Task description: Your answer should be every line of the records that contains the word "only", copied as it stands.

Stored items
* * * * * * * * *
Lemma nth_zip_with {A B C} (f : A → B → C) xs ys i dx dy d :
  (i < length xs)%nat → (i < length ys)%nat →
  nth i (zip_with f xs ys) d = f (nth i xs dx) (nth i ys dy).
Proof.
  revert ys i. induction xs as [|x xs IH]; intros [|y ys] [|i]; simpl; try lia; [done|].
  intros. apply IH; lia.
Qed.

Lemma length_rolling w reduce xs : length (rolling w reduce xs) = length xs.
Proof. unfold rolling. by rewrite length_map, length_seq. Qed.

Lemma length_diff xs : length (diff xs) = length xs.
Proof. unfold diff. by rewrite length_map, length_seq. Qed.

Lemma length_pct_change xs : length (pct_change xs) = length xs.
Proof. unfold pct_change. by rewrite length_map, length_seq. Qed.

Lemma length_ewm_from alpha a b xs : length (ewm_from alpha a b xs) = length xs.
Proof.
  revert a b. induction xs as [|x xs IH]; intros a b; simpl; [done|]. by rewrite IH.
Qed.

Lemma length_window {A} (xs : list A) i w :
  (w ≤ S i)%nat → (i < length xs)%nat → length (window xs i w) = w.
Proof. intros. unfold window. rewrite length_take, length_drop. lia. Qed.

Lemma nth_rolling w reduce xs i :
  (w ≤ S i)%nat → (i < length xs)%nat →
  nth i (rolling w reduce xs) NaN = reduce (window xs i w).
Proof.
  intros Hw Hi. unfold rolling. rewrite nth_tabulate by done.
  destruct (Nat.ltb_spec (S i) w); [lia|done].
Qed.

Lemma nth_rolling_early w reduce xs i :
  (S i < w)%nat → nth i (rolling w reduce xs) NaN = NaN.
Proof.
  intros Hw. unfold rolling.
  destruct (Nat.lt_ge_cases i (length xs)) as [Hi|Hi].
  - rewrite nth_tabulate by done. destruct (Nat.ltb_spec (S i) w); [done|lia].
  - apply nth_overflow. by rewrite length_map, length_seq.
Qed.

Lemma list_sum_from_nonneg xs acc :
  Forall (λ x, 0 <= x) xs → acc <= fold_left Qplus xs acc.
Proof.
  revert acc. induction xs as [|x xs IH]; intros acc Hxs; cbn [fold_left]; [lra|].
  inversion Hxs as [|? ? Hx Hxs']; subst. specialize (IH (acc + x) Hxs'). lra.
Qed.

Lemma list_sum_nonneg xs : Forall (λ x, 0 <= x) xs → 0 <= list_sum xs.
Proof. apply list_sum_from_nonneg. Qed.
(** * Analytics pipeline of the social-media dashboard: a shallow embedding

    The development follows the Python sources of the FastAPI application:

    - [PyStr]          Python [str] values and the string and [re] primitives
                       the processors call;
    - [PyVal]          the arguments of the processors, float arithmetic
                       and [round];
    - [Sentiment]      [sentiment_processor.py]: [preprocess_text],
                       [_fallback_sentiment], [generate_sentiment_report];
    - [Emotion]        [emotion_processor.py]: the lexicons, [preprocess_text],
                       [predict_emotion], [generate_emotion_report];
    - [Recommendation] [recommendation_processor.py]: the rule engines, the
                       priority sort, [_generate_insights] as far as it
                       returns or raises, [_calculate_performance_score]
                       and [generate_recommendations];
    - [Activity]       [data_processor.py]: [get_peak_activity_hours];
    - [Normal]         the characters of a normalized text and the inputs
                       on which the normalization is idempotent;
    - [Insights]       [recommendation_processor.py]: the top topic of
                       [_generate_insights];
    - [Collections]    [collections.Counter] and [most_common];
    - [SentimentFrame] [sentiment_processor.py]: [get_word_frequency] and
                       the word clouds of the report;
    - [EmotionFrame]   [emotion_processor.py]: [analyze_dataframe],
                       [get_word_frequency] and the word clouds;
    - [Engagement]     the engagement per label of the two reports;
    - [Posts]          [data_processor.py]: [extract_hashtags],
                       [get_top_hashtags], [get_tweet_id_from_permalink],
                       [get_basic_statistics];
    - [Endpoint]       [main.py]: [get_recommendations];
    - [Json]           [data_processor.py]: [convert_types];
    - [TopicPillar]    [topic_pillar_processor.py]: [preprocess_text].

    Modelling decisions, once and for all:

    - a Python [str] is the list of its code points ([list Z]);
    - a Python float is a binary64 number and is modelled by its value, a
      rational ([Q]); every operation on floats returns the binary64 number
      nearest to the exact result, ties to even, and [round(x, n)] goes
      through the nearest decimal with [n] places; infinities and NaN, which
      the processors can only meet on numbers beyond the binary64 range,
      are not modelled;
    - a call that can raise returns an [option], [None] for the exception;
    - a [dict] whose iteration order matters (the lexicons, the emoji table)
      is an association list in insertion order; a [dict] that is only looked
      up (a label distribution) is a [gmap];
    - the Unicode character database consulted by [str.lower] and by the
      regular-expression class [\w] is not part of the repository: it is a
      parameter [ucd] of every function that needs it. *)

From Stdlib Require Import ZArith QArith Qround Qabs Qpower.
From Stdlib Require Import List String Ascii Bool Lia Lqa.
From Stdlib Require Import Sorting.Sorted Sorting.Permutation.
From stdpp Require Import gmap strings pretty.
Import ListNotations.

Local Open Scope Z_scope.

(* ===================================================================== *)
(** * Python strings                                                      *)
(* ===================================================================== *)

Module PyStr.

(** A Python [str]: the sequence of its code points. *)
Definition pystr : Type := list Z.

(** A string literal of the source, as code points. *)
Definition py (s : string) : pystr :=
  List.map (fun a => Z.of_N (N_of_ascii a)) (list_ascii_of_string s).

(** The part of the Unicode character database the code consults:
    [u_lower c] is the lower-case mapping of code point [c] (what
    [chr(c).lower()] gives), [u_alnum c] is [chr(c).isalnum()];
    [u_cased c] and [u_case_ignorable c] are the properties Cased and
    Case_Ignorable of [c], which [str.lower] consults around a capital
    sigma. *)
Record ucd : Type :=
  { u_lower : Z -> list Z;
    u_alnum : Z -> bool;
    u_cased : Z -> bool;
    u_case_ignorable : Z -> bool }.

(** [str.isspace] of one code point; the regular-expression class [\s],
    [str.split()] and [str.strip()] use the same set. *)
Definition is_space (c : Z) : bool :=
  ((9 <=? c) && (c <=? 13)) || ((28 <=? c) && (c <=? 32))
  || (c =? 133) || (c =? 160) || (c =? 5760)
  || ((8192 <=? c) && (c <=? 8202)) || (c =? 8232) || (c =? 8233)
  || (c =? 8239) || (c =? 8287) || (c =? 12288).

(** The class [\w] of a [str] pattern: alphanumeric or underscore. *)
Definition is_word (db : ucd) (c : Z) : bool := u_alnum db c || (c =? 95).

(** The first character of [t] that is not case-ignorable. *)
Fixpoint skip_ignorable (db : ucd) (t : pystr) : option Z :=
  match t with
  | [] => None
  | c :: r => if u_case_ignorable db c then skip_ignorable db r else Some c
  end.

(** The context Final_Sigma of a capital sigma that stands between
    [before], read backwards, and [after]: a cased character before it and
    none after it, case-ignorable characters skipped. *)
Definition final_sigma (db : ucd) (before after : pystr) : bool :=
  match skip_ignorable db before with
  | Some c =>
    u_cased db c
    && match skip_ignorable db after with
       | Some d => negb (u_cased db d)
       | None => true
       end
  | None => false
  end.

(** [text.lower()]: code point by code point, but for the capital sigma
    (U+03A3), whose lower case is the final sigma (U+03C2) in the context
    Final_Sigma and the sigma (U+03C3) elsewhere. [before] is the text
    already read, backwards. *)
Fixpoint lower_from (db : ucd) (before t : pystr) : pystr :=
  match t with
  | [] => []
  | c :: r =>
    (if c =? 931 then [if final_sigma db before r then 962 else 963]
     else u_lower db c)
    ++ lower_from db (c :: before) r
  end.

Definition lower (db : ucd) (t : pystr) : pystr := lower_from db [] t.

(** The database restricted to Basic Latin. *)
Definition is_ascii (c : Z) : bool := (0 <=? c) && (c <? 128).
Definition ascii_upper (c : Z) : bool := (65 <=? c) && (c <=? 90).
Definition ascii_lower (c : Z) : Z := if ascii_upper c then c + 32 else c.
Definition ascii_alnum (c : Z) : bool :=
  ((48 <=? c) && (c <=? 57)) || ((65 <=? c) && (c <=? 90))
  || ((97 <=? c) && (c <=? 122)).

(** A database agrees with Basic Latin when it maps and classifies the
    128 ASCII code points the way Unicode does. *)
Definition ascii_exact (db : ucd) : bool :=
  forallb (fun c => bool_decide (u_lower db c = [ascii_lower c])
                    && Bool.eqb (u_alnum db c) (ascii_alnum c))
          (List.map Z.of_nat (seq 0 128)).

(** A fragment of the database: Basic Latin, the Latin-1 Supplement
    (capitals U+00C0..U+00DE but the sign U+00D7, 32 below their lower
    case; the letters, superscripts and fractions that are alphanumeric),
    the Greek letters U+0391..U+03CB (capitals up to U+03AB, 32 below
    their lower case) and the Cherokee letters (capitals U+13A0..U+13F5,
    whose lower case is U+AB70..U+ABBF and U+13F8..U+13FD). Other code
    points are left unclassified: the fragment is only used on texts made
    of the code points it covers and of symbols, which have no case and
    are not alphanumeric. *)
Definition cherokee_lower (c : Z) : option Z :=
  if (5024 <=? c) && (c <=? 5103) then Some (c + 38864)
  else if (5104 <=? c) && (c <=? 5109) then Some (c + 8)
  else None.

Definition latin1_upper (c : Z) : bool :=
  (192 <=? c) && (c <=? 222) && negb (c =? 215).

Definition latin1_alnum (c : Z) : bool :=
  (c =? 170) || (c =? 178) || (c =? 179) || (c =? 181) || (c =? 185)
  || (c =? 186) || ((188 <=? c) && (c <=? 190))
  || ((192 <=? c) && (c <=? 255) && negb (c =? 215) && negb (c =? 247)).

Definition greek_letter (c : Z) : bool :=
  (913 <=? c) && (c <=? 971) && negb (c =? 930).

Definition greek_upper (c : Z) : bool := greek_letter c && (c <=? 939).

Definition cherokee_letter (c : Z) : bool :=
  ((5024 <=? c) && (c <=? 5109)) || ((5112 <=? c) && (c <=? 5117))
  || ((43888 <=? c) && (c <=? 43967)).

Definition ucd_fragment : ucd :=
  {| u_lower := fun c => match cherokee_lower c with
                         | Some d => [d]
                         | None => if latin1_upper c || greek_upper c
                                   then [c + 32]
                                   else [ascii_lower c]
                         end;
     u_alnum := fun c => ascii_alnum c || latin1_alnum c || greek_letter c
                         || cherokee_letter c;
     u_cased := fun c => ((65 <=? c) && (c <=? 90))
                         || ((97 <=? c) && (c <=? 122))
                         || (c =? 170) || (c =? 181) || (c =? 186)
                         || ((192 <=? c) && (c <=? 255)
                             && negb (c =? 215) && negb (c =? 247))
                         || greek_letter c || cherokee_letter c;
     u_case_ignorable :=
       fun c => (c =? 39) || (c =? 46) || (c =? 58) || (c =? 94)
                || (c =? 96) || (c =? 168) || (c =? 173) || (c =? 175)
                || (c =? 180) || (c =? 183) || (c =? 184) |}.

(** [t.startswith(p)] *)
Fixpoint starts_with (p t : pystr) : bool :=
  match p, t with
  | [], _ => true
  | a :: p', b :: t' => (a =? b) && starts_with p' t'
  | _ :: _, [] => false
  end.

(** [w in t] on strings: [w] occurs as a substring of [t]. *)
Fixpoint contains (w t : pystr) : bool :=
  starts_with w t ||
  match t with
  | [] => false
  | _ :: t' => contains w t'
  end.

(** Length of the longest prefix of [t] whose code points satisfy [p]. *)
Fixpoint run_len (p : Z -> bool) (t : pystr) : nat :=
  match t with
  | c :: r => if p c then S (run_len p r) else O
  | [] => O
  end.

(** [re.sub(pattern, repl, t)] for a pattern that never matches the empty
    string. [m u] describes the match of the pattern at the start of [u]:
    [Some (n, r)] when it matches the first [n] code points of [u] and the
    replacement for that match is [r]. The scan goes left to right; after a
    match it resumes behind the matched text. [skip] counts the code points
    of the current match still to be passed over. *)
Fixpoint sub_from (m : pystr -> option (nat * pystr)) (skip : nat)
         (t : pystr) : pystr :=
  match t with
  | [] => []
  | c :: r =>
    match skip with
    | S k => sub_from m k r
    | O =>
      match m t with
      | Some (S n, repl) => repl ++ sub_from m n r
      | _ => c :: sub_from m O r
      end
    end
  end.
(** X27.  On rows that close a cycle the builds do not end: when every
    entity of a set has its parent in the set, the parent build from an
    entity of the set is out of fuel for every fuel, and when every entity
    of a set has one of the set among the entities attached under it, so is
    the children build. *)
Theorem tree_builds_do_not_end_on_a_cycle (md : EntityMetadata)
    (parentRelation childrenRelation : RelationMetadata) (primary : ColumnMetadata)
    (others : list ColumnMetadata) (entities : list Entity)
    (relationMaps : list RelationMap) (onCycle : Entity -> Prop) :
  treeParentRelation md = Some parentRelation ->
  treeChildrenRelation md = Some childrenRelation ->
  primaryColumns md = primary :: others ->
  ((forall e, onCycle e ->
      exists parent,
        parentEntity primary e entities relationMaps = Some parent /\ onCycle parent) ->
   forall fuel entity,
     onCycle entity ->
     buildParentEntityTree fuel md entity entities relationMaps = OutOfFuel)
  /\ ((forall e, onCycle e ->
         exists childEntity,
           childEntity ∈ childEntities primary e entities relationMaps
           /\ onCycle childEntity) ->
      forall fuel entity,
        onCycle entity ->
        buildChildrenEntityTree fuel md entity entities relationMaps = OutOfFuel).
Proof.
  intros Hparent Hchildren Hprimary. split.
  - intros Hcycle fuel. induction fuel as [| fuel IH]; intros entity Hentity;
      [ reflexivity | ].
    cbn [buildParentEntityTree]. rewrite Hparent, Hprimary.
    destruct (Hcycle entity Hentity) as (parent & -> & Hon).
    rewrite (IH parent Hon). reflexivity.
  - intros Hcycle fuel. induction fuel as [| fuel IH]; intros entity Hentity;
      [ reflexivity | ].
    cbn [buildChildrenEntityTree]. rewrite Hchildren, Hprimary.
    destruct (Hcycle entity Hentity) as (childEntity & Hin & Hon).
    destruct (forEachBuild _ _) as [trees | e |] eqn:Hbuilt; [ | | reflexivity ].
    + apply forEachBuild_Built in Hbuilt. exfalso.
      induction Hbuilt as [| c tree rest trees' Hc _ IHbuilt]; [ inversion Hin | ].
      apply elem_of_cons in Hin as [<- | Hin]; [ | exact (IHbuilt Hin) ].
      rewrite (IH childEntity Hon) in Hc. discriminate Hc.
    + exfalso.
      assert (Hfails : exists childEntity',
                buildChildrenEntityTree fuel md childEntity' entities relationMaps
                = Fails e).
      { revert Hbuilt.
        generalize (childEntities primary entity entities relationMaps) as children.
        induction children as [| c rest IHrest]; cbn; [ discriminate | ].
        destruct (buildChildrenEntityTree fuel md c entities relationMaps)
          as [t | e' |] eqn:Hc; [ | | discriminate ].
        - destruct (forEachBuild _ rest); try discriminate.
          intros H. apply IHrest. exact H.
        - intros H. injection H as <-. eauto. }
      destruct Hfails as (c & Hc).
      exact (children_build_does_not_throw md childrenRelation primary others entities
               relationMaps Hchildren Hprimary fuel c e Hc).
Qed.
* * * * * * * * *
Response to this task:
      the processors can only meet on numbers beyond the binary64 range,
      is an association list in insertion order; a [dict] that is only looked
    points are left unclassified: the fragment is only used on texts made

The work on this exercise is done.